Based on class formation and an allocation model, the three
criteria needed to determine the best alternative for warehouse
storage location assignment may be reached, namely: the
required space, the order picking distance and the total operation cost (include just the required space cost and the order
picking cost). Other criteria will be mentioned in Section 3.
Moreover, due its features, the Promethee method was
chosen to evaluate the alternatives by each criterion in order
to reach the best alternative as per the DM’s preferences. The
procedures of this method, in the order to be followed, are
given below.
2.1 Promethee method
The Promethee method is a relatively simple ranking method in
conception and application compared with other methods for
multicriteria analysis. It is well adapted for problems where a
finite number of alternatives are to be ranked considering
several, sometimes conflicting, criteria [23]. The method has
two phases: the construction of an outranking relation (aggregating information about the alternatives and about the criteria)
and the exploitation of that relation for decision aid [24].

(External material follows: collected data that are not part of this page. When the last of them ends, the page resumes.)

(** [serde_json::from_slice] at the response. *)
Context (parse_response : bytes -> anyhow SocketAuthorizationResponse).

(** What [reqwest] gives back: the status, the declared length and the body,
    chunk by chunk. *)
Record HttpResponse := {
  http_status : Z;
  content_length : option Z;
  body_chunks : list (anyhow bytes);
}.

(** [Response::error_for_status]: 4xx and 5xx are errors. *)
Definition error_for_status (r : HttpResponse) : anyhow HttpResponse :=
  ensure (negb ((400 <=? http_status r) && (http_status r <? 600)))%Z
    ("HTTP status " +:+ display_u64 (http_status r));;
  Ok r.

Definition response_too_large : string :=
  "socket authorization response exceeds "
  +:+ display_u64 MAX_SOCKET_AUTHORIZATION_RESPONSE_BYTES +:+ " bytes".

Fixpoint read_chunks (document : bytes) (chunks : list (anyhow bytes)) : anyhow bytes :=
  match chunks with
  | [] => Ok document
  | chunk :: chunks =>
      chunk ← chunk;
      ensure (u64_saturating_add (bytes_len document) (bytes_len chunk)
              <=? MAX_SOCKET_AUTHORIZATION_RESPONSE_BYTES)%Z response_too_large;;
      read_chunks (document ++ chunk)%list chunks
  end.

Definition read_authorization_response (r : HttpResponse) : anyhow SocketAuthorizationResponse :=
  (match content_length r with
   | Some n => ensure (n <=? MAX_SOCKET_AUTHORIZATION_RESPONSE_BYTES)%Z response_too_large
   | None => Ok ()
   end);;
  document ← read_chunks [] (body_chunks r);
  with_context "decode socket authorization response" (parse_response document).

(** [now] is [unix_seconds()]. *)
Definition into_authorization (now : anyhow Z) (requested_actor_id : string)
    (r : SocketAuthorizationResponse) : anyhow SocketAuthorization :=
  ensure (bool_decide (response_actor_id r = requested_actor_id))
    "socket authorization changed the requested actor ID";;
  ensure (negb (is_empty (response_storage_region r)))
    "socket authorization omitted its storage region";;
  now ← now;
  ensure (now <? response_expires_at r)%Z "socket authorization has expired";;
  validate_socket_metadata (response_metadata r);;
  let actor := {| namespace_id := response_namespace_id r; actor_type := response_actor_type r;
                  actor_id := response_actor_id r |} in
  ActorKey_validate actor;;
  Ok {| authorized_actor := actor; authorized_region := response_storage_region r;
        authorized_metadata := response_metadata r;
        authorized_expires_at := response_expires_at r |}.

Record HttpSocketAuthenticator := { authenticator_url : string; authenticator_token : string }.

Definition HttpSocketAuthenticator_new (url token : string) : anyhow HttpSocketAuthenticator :=
  parsed ← with_context "socket authorization URL is invalid" (url_parse url);
  ensure (bool_decide (scheme parsed = "http") || bool_decide (scheme parsed = "https"))
    "socket authorization URL must use HTTP or HTTPS";;
  ensure (negb (is_empty token)) "socket authorization token must not be empty";;
  Ok {| authenticator_url := url; authenticator_token := token |}.

(** [post]: the exchange with the application's endpoint. *)
Definition authorize (post : string -> string -> SocketAuthorizationRequest -> anyhow HttpResponse)
    (a : HttpSocketAuthenticator) (now : anyhow Z) (request : SocketAuthorizationRequest)
    : Result SocketAuthorizationError SocketAuthorization :=
  response ← map_err AuthorizationUnavailable
    (post (authenticator_url a) (authenticator_token a) request);
  if existsb (Z.eqb (http_status response)) [401; 403; 404]%Z then Err Rejected
  else
    response ← map_err AuthorizationUnavailable (error_for_status response);
    response ← map_err AuthorizationUnavailable (read_authorization_response response);
    map_err AuthorizationUnavailable (into_authorization now (request_actor_id request) response).
End SocketAuthorization.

The additional information requested to run Promethee is
particularly clear and easy for both the analysts and the DMs
to understand. It consists of [25] information between the
criteria and information within each criterion. This approach
does not provide specific guidelines for determining these
weights but assumes that the DM is able to weigh the criteria
appropriately, at least when the number of criteria is not too
large [26]. The weights must be normalized, given j the
number of criteria, where j = {1, 2, 3,…,k} and w j is the
weight of criterion j, since ∑ kj = 1w j =1.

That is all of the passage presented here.